Análisis de vulnerabilidades Insider contra ataques de Denegación de Servicio (DoS) en Redes Definidas por Software.

Abstract

The objective of this research work consisted in the analysis of vulnerabilities of DoS denial of service attacks in software-defined networks (SDN), for which a simulated network was implemented in the GNS3 VM software, with several devices: Opendaylight controller, open switches, clients, DHCP and servers. DNS. HTTP. VolP and FTP. For the analysis of vulnerabilities, it was decided to use the OCTAVE methodology, comprised in three stages; first: identification of assets and threats of the organization, second: vulnerability scanning and third: implementation of the contingency plan. For the development of phase two, the Obsolete Open vas was used to help select (alias in the network, as well as its affected features and devices, after that they were classified to determine those that affect availability, such as version and HTTP service type, brute-force login in HTTP with default credentials, determine the ICMP dialing time After completing this step, the Denial of Service Ships were executed: HTTP, DHCP and DNS, to exhaust the resources used by the system, and be able to demonstrate the behavior of the network, based on the indicators: bandwidth and latency.
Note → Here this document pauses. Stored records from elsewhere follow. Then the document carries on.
Definition kalloc_state (s : vm) (i n : Z) : vm :=
  set_frames (zero_frames (Z.to_nat n) i (frames s))
    (set_allocated_pages_count (allocated_pages_count s + n)
      (set_coremap (upd_range (Z.to_nat i) (Z.to_nat n) (kernel_page n) (coremap s)) s)).

Lemma chunks_kernel_pages n m : Z.of_nat (length m) = n -> m <> [] ->
  chunks (imap (fun k p => kernel_page n (Z.of_nat k) p) m).
Proof.
  intros Hn Hne. destruct m as [|p m]; [done|]. simpl.
  apply chunks_of_kernel; [done|simpl|].
  - rewrite length_imap. simpl in Hn. lia.
  - apply Forall_lookup. intros j x Hj. rewrite list_lookup_imap in Hj.
    destruct (m !! j); [|done]. injection Hj as <-. by split.
Qed.

Lemma nbusy_kernel_pages n m :
  nbusy (imap (fun k p => kernel_page n (Z.of_nat k) p) m) = Z.of_nat (length m).
Proof.
  rewrite nbusy_all, length_imap; [done|]. apply Forall_lookup. intros j x Hj.
  rewrite list_lookup_imap in Hj. destruct (m !! j); [|done]. by injection Hj as <-.
Qed.

Lemma nbusy_free_run m : Forall (fun p => cp_state p = free) m -> nbusy m = 0.
Proof. intros H. apply nbusy_none. eapply Forall_impl; [exact H|]. intros p. apply busy_false. Qed.

Lemma kalloc_state_ok s i n : cm_ok s -> 1 <= n -> fits s n i -> cm_ok (kalloc_state s i n).
Proof.
  intros Hok Hn Hf. destruct (fits_split s n i Hok Hn Hf) as (low & l1 & m & l2 & Ecm & Elow & Eman & Em & Ei & Hfree).
  assert (m <> []) as Hne by (intros ->; simpl in Em; lia).
  pose proof (co_chunks _ Hok) as Hch. rewrite Eman in Hch. destruct (chunks_free_run _ _ _ Hch Hne Hfree) as [H1 H2].
  eapply (cm_ok_replace s _ low l1 m (imap (fun k p => kernel_page n (Z.of_nat k) p) m) l2); try done.
  - by rewrite length_imap.
  - by apply chunks_kernel_pages.
  - unfold kalloc_state. vm_simpl. rewrite Ecm. apply upd_range_low; lia.
  - apply (co_unlocked _ Hok).
  - rewrite nbusy_kernel_pages, nbusy_free_run by done. unfold kalloc_state. vm_simpl. lia.
Qed.

Lemma wp_acquire_coremap Q s : coremap_lock s = false -> Q tt (set_coremap_lock true s) -> wp acquire_coremap Q s.
Proof. intros Hl HQ. unfold acquire_coremap. wp_steps. rewrite Hl. by wp_step. Qed.

Lemma wp_release_coremap Q s : coremap_lock s = true -> Q tt (set_coremap_lock false s) -> wp release_coremap Q s.
Proof. intros Hl HQ. unfold release_coremap. wp_steps. by apply wp_kassert. Qed.

(** Locking does not change what fits. *)
Lemma fits_ext s s' n i : memory_start s' = memory_start s -> memory_end s' = memory_end s ->
  coremap s' = coremap s -> fits s' n i <-> fits s n i.
Proof. intros E1 E2 E3. unfold fits, state_at. by rewrite E1, E2, E3. Qed.

(** Taking and releasing the lock around nothing. *)
Lemma unlock_id s : coremap_lock s = false -> set_coremap_lock false (set_coremap_lock true s) = s.
Proof. destruct s. simpl. by intros ->. Qed.
Lemma pages_mid {A} (p : hpage -> A) G1 h l G2 : p (with_free l h) = p h -> p <$> G1 ++ with_free l h :: G2 = p <$> G1 ++ h :: G2.
Proof. intros E. by rewrite !fmap_app, !fmap_cons, E. Qed.

(** The links of the lists do not depend on the free lists. *)
Lemma link_set_free {B} (p : pageref -> B) (refs : gmap Z pageref) r x off n a : refs !! r = Some x -> p (set_free off n x) = p x -> p <$> <[r := set_free off n x]> refs !! a = p <$> refs !! a.
Proof. intros Hx E. destruct (decide (a = r)) as [->|]; [rewrite lookup_insert_eq, Hx; simpl; by rewrite E|by rewrite lookup_insert_ne]. Qed.

Lemma kinv_free G1 h G2 big f l x s s' : kinv (G1 ++ h :: G2) big f s -> kh_refs s !! hp_ref h = Some x ->
  kh_pages s' = kh_pages s -> kheaproots s' = kheaproots s -> sizebases s' = sizebases s -> allbase s' = allbase s ->
  kh_refs s' = <[hp_ref h := set_free (free_head (with_free l h)) (Z.of_nat (length l)) x]> (kh_refs s) ->
  (forall a, ~ (hp_page h <= a < hp_page h + PAGE_SIZE) -> kh_words s' !! a = kh_words s !! a) ->
  chain (fun a => kh_words s' !! a) l 0 -> NoDup l -> Forall (is_block h) l ->
  kinv (G1 ++ with_free l h :: G2) big f s'.
Proof.
  intros Hi Hx Ep Er Es Ea Ef Hw Hc Hn Hb.
  assert (forall g, g ∈ G1 ++ with_free l h :: G2 -> exists g', g' ∈ G1 ++ h :: G2 /\ hp_ref g' = hp_ref g /\ hp_page g' = hp_page g) as Hg.
  { intros g Hg. rewrite elem_of_app, elem_of_cons in Hg. destruct Hg as [?|[->|?]]; [exists g|exists h|exists g]; split_and!; try done; set_solver. }
  split; rewrite ?Ep, ?Er, ?Es, ?Ea, ?pages_mid by done; try apply Hi; try done.
  - apply (chain_ext (link_all s)); [|apply Hi]. intros a _. unfold link_all. rewrite Ef. by apply link_set_free.
  - intros t Ht. rewrite refs_of_mid. by apply Hi.
  - intros t Ht. rewrite refs_of_mid. apply (chain_ext (link_size s)); [|by apply Hi]. intros a _. unfold link_size. rewrite Ef. by apply link_set_free.
  - apply Forall_app. assert (Forall (page_ok (kh_refs s') (kh_words s')) (G1 ++ G2)) as Ho.
    { apply Forall_forall. intros g Hg'. assert (g ∈ G1 ++ h :: G2) as Hin by set_solver. pose proof (ki_page_of _ _ _ _ _ Hi Hin) as Hok. destruct (po_ref _ _ _ Hok) as (ns & na & Hr).
      apply (page_ok_same (kh_refs s) _ (kh_words s)); [done| |].
      - eexists. split; [exact Hr|]. exists ns, na. rewrite Ef, lookup_insert_ne; [exact Hr|]. intros E. by eapply (ref_apart G1 h G2).
      - intros a Ha. apply Hw. eapply (NoDup_page_apart G1 h G2); [done|done|]. pose proof (po_blocks _ _ _ Hok) as Hbl. rewrite Forall_forall in Hbl. by apply Hbl. }
    apply Forall_app in Ho as [Ho1 Ho2]. split; [done|]. apply Forall_cons. split; [|done].
    assert (h ∈ G1 ++ h :: G2) as Hin by set_solver. pose proof (ki_page_of _ _ _ _ _ Hi Hin) as [Ht (ns & na & Hr) _ _ _]. rewrite Hr in Hx. injection Hx as <-. split; try done. exists ns, na. rewrite Ef. cbn [hp_ref with_free hp_free]. by rewrite lookup_insert_eq.
  - intros g (g' & Hin & E1 & E2)%Hg. rewrite <- E2. by apply (ki_chunk _ _ _ _ Hi).
  - intros g (g' & Hin & E1 & E2)%Hg. rewrite <- E1. by apply (ki_used _ _ _ _ Hi).
Qed.

(** ** Taking a block from a page *)

Definition blocks (h : hpage) : list Z := (fun k => hp_page h + k * hsize h) <$> seqZ 0 (PAGE_SIZE / hsize h).

Lemma elem_of_blocks h a : a ∈ blocks h <-> is_block h a.
Proof.
  unfold blocks, is_block. rewrite list_elem_of_fmap. split.
  - intros (k & -> & Hk%elem_of_seqZ). exists k. split; [lia|done].
  - intros (k & Hk & ->). exists k. split; [done|]. apply elem_of_seqZ. lia.
Qed.

Lemma blocks_count h : 0 <= hp_type h < 8 -> Z.of_nat (length (blocks h)) = PAGE_SIZE / hsize h.
Proof. intros Ht. unfold blocks, hsize. destruct (tsize_cases _ Ht) as (_ & _ & _ & ?). rewrite length_fmap, length_seqZ. lia. Qed.

Lemma blocks_length h l : 0 <= hp_type h < 8 -> NoDup l -> Forall (is_block h) l -> Z.of_nat (length l) <= PAGE_SIZE / hsize h.
Proof.
  intros Ht Hn Hb. rewrite <- blocks_count by done. apply inj_le, submseteq_length, NoDup_submseteq; [done|]. intros a Ha. apply elem_of_blocks. rewrite Forall_forall in Hb. by apply Hb.
Qed.

Lemma u16_id z : 0 <= z < 2 ^ 16 -> u16 z = z.
Proof. apply Z.mod_small. Qed.

Lemma wp_doalloc G1 h G2 big f a l s (Q : Z -> kheap P -> Prop) : kinv (G1 ++ h :: G2) big f s -> hp_free h = a :: l -> kmalloc_spinlock s = true ->
  (forall s', kinv (G1 ++ with_free l h :: G2) big f s' -> kmalloc_spinlock s' = false -> kh_words s' = kh_words s -> Q a s') ->
  wp (doalloc (hp_ref h)) Q s.
Proof.
  intros Hi Hf Hl HQ. assert (h ∈ G1 ++ h :: G2) as Hin by set_solver. pose proof (ki_page_of _ _ _ _ _ Hi Hin) as [Ht (ns & na & Hr) Hc Hn Hb]. destruct (ki_range _ _ _ _ _ Hi Hin) as (Hp1 & Hp2 & Hp3). destruct (ki_ref _ _ _ _ _ Hi Hin) as [_ Hput].
  destruct (page_frame_add (hp_page h) (hp_type h)) as [Epa _]; [unfold PAGE_SIZE in *; lia|done|done|].
  pose proof (blocks_length h _ Ht Hn Hb) as Hlen. destruct (tsize_cases _ Ht) as (_ & Hsz & _ & Hcnt). unfold hsize in Hlen.
  unfold free_head in Hr. rewrite Hf in *. destruct Hc as [Hw Hc]. apply NoDup_cons in Hn as [Hna Hn]. apply Forall_cons in Hb as [Hba Hb]. destruct (is_block_range h a Ht Hba) as [Ha1 Ha2]. unfold hsize in Ha2. simpl length in *.
  unfold doalloc. wp_steps. eapply wp_ref_at; [exact Hr|]. unfold PR_PAGEADDR. cbn [freelist_offset nfree pageaddr_and_blocktype]. rewrite Epa, u32_id by (unfold PAGE_SIZE in *; lia). replace (hp_page h + (a - hp_page h)) with a by lia.
  wp_steps. apply wp_kassert; [apply Z.ltb_lt; lia|]. wp_steps. unfold word_at. wp_steps. apply (wp_deref _ (hd 0 l)); [done|]. rewrite u16_id by lia. replace (Z.of_nat (S (length l)) - 1) with (Z.of_nat (length l)) by lia.
  apply wp_bind. assert (forall s', kh_pages s' = kh_pages s -> kheaproots s' = kheaproots s -> sizebases s' = sizebases s -> allbase s' = allbase s -> kmalloc_spinlock s' = true -> kh_words s' = kh_words s ->
    kh_refs s' = <[hp_ref h := set_free (free_head (with_free l h)) (Z.of_nat (length l)) (Pageref ns na (hp_page h + hp_type h) (a - hp_page h) (Z.of_nat (S (length l))))]> (kh_refs s) -> wp (heap_release ;;; ret a) Q s') as Hk.
  { intros s' ? ? ? ? Hl' Ew ?. wp_steps. apply wp_heap_release; [done|]. wp_steps. apply HQ; [|done|done]. apply kinv_lock. eapply (kinv_free _ h); try done; rewrite Ew; done. }
  destruct l as [|b l].
  - cbn [hd Z.eqb negb length]. wp_steps. apply wp_kassert; [done|]. apply wp_ref_put; [done|]. by apply Hk.
  - apply Forall_cons in Hb as [Hbb Hb]. destruct (is_block_range h b Ht Hbb) as [Hb1 Hb2]. unfold hsize in Hb2. simpl hd. replace (b =? 0) with false by lia. cbn [negb].
    wp_steps. apply wp_kassert; [apply Z.ltb_lt; simpl; lia|]. wp_steps. rewrite u32_id by (unfold PAGE_SIZE in *; lia). apply wp_kassert; [apply Z.ltb_lt; lia|]. rewrite u16_id by (unfold PAGE_SIZE in *; lia). apply wp_ref_put; [done|]. by apply Hk.
Qed.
It concludes that in the case of the bandwidth before the attack, the impact was not more than 34% effective, but later they even showed values of 71% and 84%, while the latency before the threat were less than 1.5 milliseconds and then it rises to 4,779 milliseconds, which means that there is over processing. At the same time, a guide of good practices was developed, where a decrease in vulnerabilities was observed. It is recommended to change credentials to the controller to prevent unauthorized entries and also create exact flow rules for each action.